▶ [Problem]: Each record beneath this sentence is to be transcribed exactly as it reads.
======== Records for the task
(** ** [main] *)

(** What [parse_args] returns for a command line that parses: a namespace
    with one attribute per [add_argument] of lines 19 to 28, the two
    positional strings and the three floats, given or defaulted. *)
Definition Namespace : Type := list (string * pyobj).

Definition parse_args (input_file output_dir : string)
    (min_silence_length silence_threshold step_duration : Q) : Namespace :=
  [("input_file", PyStr input_file);
   ("output_dir", PyStr output_dir);
   ("min_silence_length", PyFloat min_silence_length);
   ("silence_threshold", PyFloat silence_threshold);
   ("step_duration", PyFloat step_duration)]%string.

(** [args.name] *)
Definition getattr (args : Namespace) (name : string) : result pyobj :=
  match find (fun kv => String.eqb (fst kv) name) args with
  | Some (_, v) => Ok v
  | None =>
      Raise (AttributeError
               ("'Namespace' object has no attribute '" ++ name ++ "'"))
  end.

(** How a call of [main] ends. *)
Inductive ending : Type :=
| Returns
| SystemExit (code : Z)
| Uncaught (e : exn).

(** What a call of [main] does: the lines it prints, the files it writes
    and how it ends. *)
Record main_run : Type := {
  printed : list string;
  written : list event;
  ended : ending
}.

(** The call of line 44 once its five arguments are there.  The file names
    are strings on every path that reaches it. *)
Definition call_split_audio (W : world)
    (input_file output_file min_silence_length silence_threshold
       step_duration : pyobj) : main_run :=
  match input_file, output_file with
  | PyStr f, PyStr o =>
      let (out, r) := split_audio W f o min_silence_length silence_threshold
                                  step_duration in
      {| printed := []; written := out;
         ended := match r with Ok _ => Returns | Raise e => Uncaught e end |}
  | _, _ =>
      {| printed := []; written := [];
         ended := Uncaught (OSError "not a file name") |}
  end.

(** [main] from line 31 on.  [os_path_exists] is [os.path.exists];
    [split_audio_bound] tells whether the global name [split_audio] is bound
    when [main] runs: it is not when the file is run as a script, where
    line 49 calls [main] before line 104 defines the function.  The name of
    the function is looked up before its arguments are evaluated. *)
Definition main (W : world) (os_path_exists : string -> bool)
    (split_audio_bound : bool) (args : Namespace) : main_run :=
  let stop (e : exn) :=
    {| printed := []; written := []; ended := Uncaught e |} in
  let exit_with (line : string) :=
    {| printed := [line]; written := []; ended := SystemExit 1 |} in
  match getattr args "input_file" with
  | Raise e => stop e
  | Ok input_file =>
      if negb (os_path_exists (py_str input_file))
      then exit_with ("Error: The file '" ++ py_str input_file
                      ++ "' does not exist.")%string
      else
        match getattr args "output_dir" with
        | Raise e => stop e
        | Ok output_dir =>
            if negb (os_path_exists (py_str output_dir))
            then exit_with ("Error: The directory '" ++ py_str output_dir
                            ++ "' does not exist.")%string
            else if negb split_audio_bound
            then stop (NameError "split_audio")
            else
              match getattr args "input_file" with
              | Raise e => stop e
              | Ok a1 =>
              match getattr args "output_file" with
              | Raise e => stop e
              | Ok a2 =>
              match getattr args "min_silence_length" with
              | Raise e => stop e
              | Ok a3 =>
              match getattr args "silence_threshold" with
              | Raise e => stop e
              | Ok a4 =>
              match getattr args "step_duration" with
              | Raise e => stop e
              | Ok a5 => call_split_audio W a1 a2 a3 a4 a5
              end end end end end
        end
  end.

(** The settings every run of [split_audio] uses, and the stages as it runs
    them. *)
Definition default_min_silence_length : Q := 0.6.
Definition default_silence_threshold : Q := 1e-4.
Definition default_step_duration : option Q := Some (0.03 / 10)%Q.

Definition run_classify : wav -> result (list bool) :=
  classify default_min_silence_length default_silence_threshold
           default_step_duration.

Definition run_analyse : wav -> result analysis :=
  analyse default_min_silence_length default_silence_threshold
          default_step_duration.

(** ** What the properties speak of *)

(** The flag of window [k]; before the first window, and past the last one,
    there is none, which reads as false. *)
Definition flag (flags : list bool) (k : Z) : bool :=
  if k <? 0 then false else nth (Z.to_nat k) flags false.

(** The shape [HH:MM:SS.mmm]: digits around two colons and a dot. *)
Definition is_digit (c : ascii) : bool :=
  ((48 <=? nat_of_ascii c) && (nat_of_ascii c <=? 57))%nat.

Definition digit_value (c : ascii) : Z := Z.of_nat (nat_of_ascii c) - 48.

Definition hh_mm_ss_mmm (s : string) : bool :=
  match list_ascii_of_string s with
  | [h1; h2; c1; m1; m2; c2; s1; s2; dot; f1; f2; f3] =>
      forallb is_digit [h1; h2; m1; m2; s1; s2; f1; f2; f3]
      && Ascii.eqb c1 ":" && Ascii.eqb c2 ":" && Ascii.eqb dot "."
  | _ => false
  end.

(** Two decimal digits that read as [n]. *)
Definition two_digits_of (n : Z) (s : string) : bool :=
  match s with
  | String d1 (String d2 EmptyString) =>
      is_digit d1 && is_digit d2 && (n =? 10 * digit_value d1 + digit_value d2)
  | _ => false
  end.

(** The last offset [GetTime] can format: half a microsecond more rounds to
    the first instant of the year 10000. *)
Definition GetTime_limit : Q := 315537897600 - (1 # 2000000).

(** The ranges of a cut list, by recursion on the list: entry [i] runs from
    one cut to the next. *)
Fixpoint chain (i : Z) (cuts : list Z) : list (Z * Z * Z) :=
  match cuts with
  | c :: (c' :: _) as rest => (i, c, c') :: chain (i + 1) rest
  | _ => []
  end.

(** The samples written for a range. *)
Definition segment_data (samples : list Q) (r : Z * Z * Z) : list Q :=
  let '(_, start, stop) := r in py_slice samples start stop.

(** The Cut Points of a run. *)
Definition run_cuts : Z -> list bool -> list Z :=
  detected_cuts default_min_silence_length default_step_duration.

(** A window is silent when its normalized energy is a number at or below
    the threshold. *)
Definition silent_window (max_amplitude : Z) (x : list Q) : Prop :=
  exists e : Q,
    window_energy max_amplitude x = Num e /\ (e <= default_silence_threshold)%Q.

(** ** Three recordings *)

Module Recordings.

Definition full_scale : Q := 32767.

(** At 334 samples a second a window holds 200 samples and a step is one
    sample. *)
Definition rate : Z := 334.

(** Silence throughout. *)
Definition silent : wav :=
  {| sample_rate := rate; samples_dtype := int16;
     samples := repeat 0%Q 300 |}.

(** Silence, then sound up to the end. *)
Definition one_cut : wav :=
  {| sample_rate := rate; samples_dtype := int16;
     samples := repeat 0%Q 204 ++ repeat full_scale 6 |}.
================
▶ [Exercise solution]:
(** ** [main] *)

(** What [parse_args] returns for a command line that parses: a namespace
    with one attribute per [add_argument] of lines 19 to 28, the two
    positional strings and the three floats, given or defaulted. *)
Definition Namespace : Type := list (string * pyobj).

Definition parse_args (input_file output_dir : string)
    (min_silence_length silence_threshold step_duration : Q) : Namespace :=
  [("input_file", PyStr input_file);
   ("output_dir", PyStr output_dir);
   ("min_silence_length", PyFloat min_silence_length);
   ("silence_threshold", PyFloat silence_threshold);
   ("step_duration", PyFloat step_duration)]%string.

(** [args.name] *)
Definition getattr (args : Namespace) (name : string) : result pyobj :=
  match find (fun kv => String.eqb (fst kv) name) args with
  | Some (_, v) => Ok v
  | None =>
      Raise (AttributeError
               ("'Namespace' object has no attribute '" ++ name ++ "'"))
  end.

(** How a call of [main] ends. *)
Inductive ending : Type :=
| Returns
| SystemExit (code : Z)
| Uncaught (e : exn).

(** What a call of [main] does: the lines it prints, the files it writes
    and how it ends. *)
Record main_run : Type := {
  printed : list string;
  written : list event;
  ended : ending
}.

(** The call of line 44 once its five arguments are there.  The file names
    are strings on every path that reaches it. *)
Definition call_split_audio (W : world)
    (input_file output_file min_silence_length silence_threshold
       step_duration : pyobj) : main_run :=
  match input_file, output_file with
  | PyStr f, PyStr o =>
      let (out, r) := split_audio W f o min_silence_length silence_threshold
                                  step_duration in
      {| printed := []; written := out;
         ended := match r with Ok _ => Returns | Raise e => Uncaught e end |}
  | _, _ =>
      {| printed := []; written := [];
         ended := Uncaught (OSError "not a file name") |}
  end.

(** [main] from line 31 on.  [os_path_exists] is [os.path.exists];
    [split_audio_bound] tells whether the global name [split_audio] is bound
    when [main] runs: it is not when the file is run as a script, where
    line 49 calls [main] before line 104 defines the function.  The name of
    the function is looked up before its arguments are evaluated. *)
Definition main (W : world) (os_path_exists : string -> bool)
    (split_audio_bound : bool) (args : Namespace) : main_run :=
  let stop (e : exn) :=
    {| printed := []; written := []; ended := Uncaught e |} in
  let exit_with (line : string) :=
    {| printed := [line]; written := []; ended := SystemExit 1 |} in
  match getattr args "input_file" with
  | Raise e => stop e
  | Ok input_file =>
      if negb (os_path_exists (py_str input_file))
      then exit_with ("Error: The file '" ++ py_str input_file
                      ++ "' does not exist.")%string
      else
        match getattr args "output_dir" with
        | Raise e => stop e
        | Ok output_dir =>
            if negb (os_path_exists (py_str output_dir))
            then exit_with ("Error: The directory '" ++ py_str output_dir
                            ++ "' does not exist.")%string
            else if negb split_audio_bound
            then stop (NameError "split_audio")
            else
              match getattr args "input_file" with
              | Raise e => stop e
              | Ok a1 =>
              match getattr args "output_file" with
              | Raise e => stop e
              | Ok a2 =>
              match getattr args "min_silence_length" with
              | Raise e => stop e
              | Ok a3 =>
              match getattr args "silence_threshold" with
              | Raise e => stop e
              | Ok a4 =>
              match getattr args "step_duration" with
              | Raise e => stop e
              | Ok a5 => call_split_audio W a1 a2 a3 a4 a5
              end end end end end
        end
  end.

(** The settings every run of [split_audio] uses, and the stages as it runs
    them. *)
Definition default_min_silence_length : Q := 0.6.
Definition default_silence_threshold : Q := 1e-4.
Definition default_step_duration : option Q := Some (0.03 / 10)%Q.

Definition run_classify : wav -> result (list bool) :=
  classify default_min_silence_length default_silence_threshold
           default_step_duration.

Definition run_analyse : wav -> result analysis :=
  analyse default_min_silence_length default_silence_threshold
          default_step_duration.

(** ** What the properties speak of *)

(** The flag of window [k]; before the first window, and past the last one,
    there is none, which reads as false. *)
Definition flag (flags : list bool) (k : Z) : bool :=
  if k <? 0 then false else nth (Z.to_nat k) flags false.

(** The shape [HH:MM:SS.mmm]: digits around two colons and a dot. *)
Definition is_digit (c : ascii) : bool :=
  ((48 <=? nat_of_ascii c) && (nat_of_ascii c <=? 57))%nat.

Definition digit_value (c : ascii) : Z := Z.of_nat (nat_of_ascii c) - 48.

Definition hh_mm_ss_mmm (s : string) : bool :=
  match list_ascii_of_string s with
  | [h1; h2; c1; m1; m2; c2; s1; s2; dot; f1; f2; f3] =>
      forallb is_digit [h1; h2; m1; m2; s1; s2; f1; f2; f3]
      && Ascii.eqb c1 ":" && Ascii.eqb c2 ":" && Ascii.eqb dot "."
  | _ => false
  end.

(** Two decimal digits that read as [n]. *)
Definition two_digits_of (n : Z) (s : string) : bool :=
  match s with
  | String d1 (String d2 EmptyString) =>
      is_digit d1 && is_digit d2 && (n =? 10 * digit_value d1 + digit_value d2)
  | _ => false
  end.

(** The last offset [GetTime] can format: half a microsecond more rounds to
    the first instant of the year 10000. *)
Definition GetTime_limit : Q := 315537897600 - (1 # 2000000).

(** The ranges of a cut list, by recursion on the list: entry [i] runs from
    one cut to the next. *)
Fixpoint chain (i : Z) (cuts : list Z) : list (Z * Z * Z) :=
  match cuts with
  | c :: (c' :: _) as rest => (i, c, c') :: chain (i + 1) rest
  | _ => []
  end.

(** The samples written for a range. *)
Definition segment_data (samples : list Q) (r : Z * Z * Z) : list Q :=
  let '(_, start, stop) := r in py_slice samples start stop.

(** The Cut Points of a run. *)
Definition run_cuts : Z -> list bool -> list Z :=
  detected_cuts default_min_silence_length default_step_duration.

(** A window is silent when its normalized energy is a number at or below
    the threshold. *)
Definition silent_window (max_amplitude : Z) (x : list Q) : Prop :=
  exists e : Q,
    window_energy max_amplitude x = Num e /\ (e <= default_silence_threshold)%Q.

(** ** Three recordings *)

Module Recordings.

Definition full_scale : Q := 32767.

(** At 334 samples a second a window holds 200 samples and a step is one
    sample. *)
Definition rate : Z := 334.

(** Silence throughout. *)
Definition silent : wav :=
  {| sample_rate := rate; samples_dtype := int16;
     samples := repeat 0%Q 300 |}.

(** Silence, then sound up to the end. *)
Definition one_cut : wav :=
  {| sample_rate := rate; samples_dtype := int16;
     samples := repeat 0%Q 204 ++ repeat full_scale 6 |}.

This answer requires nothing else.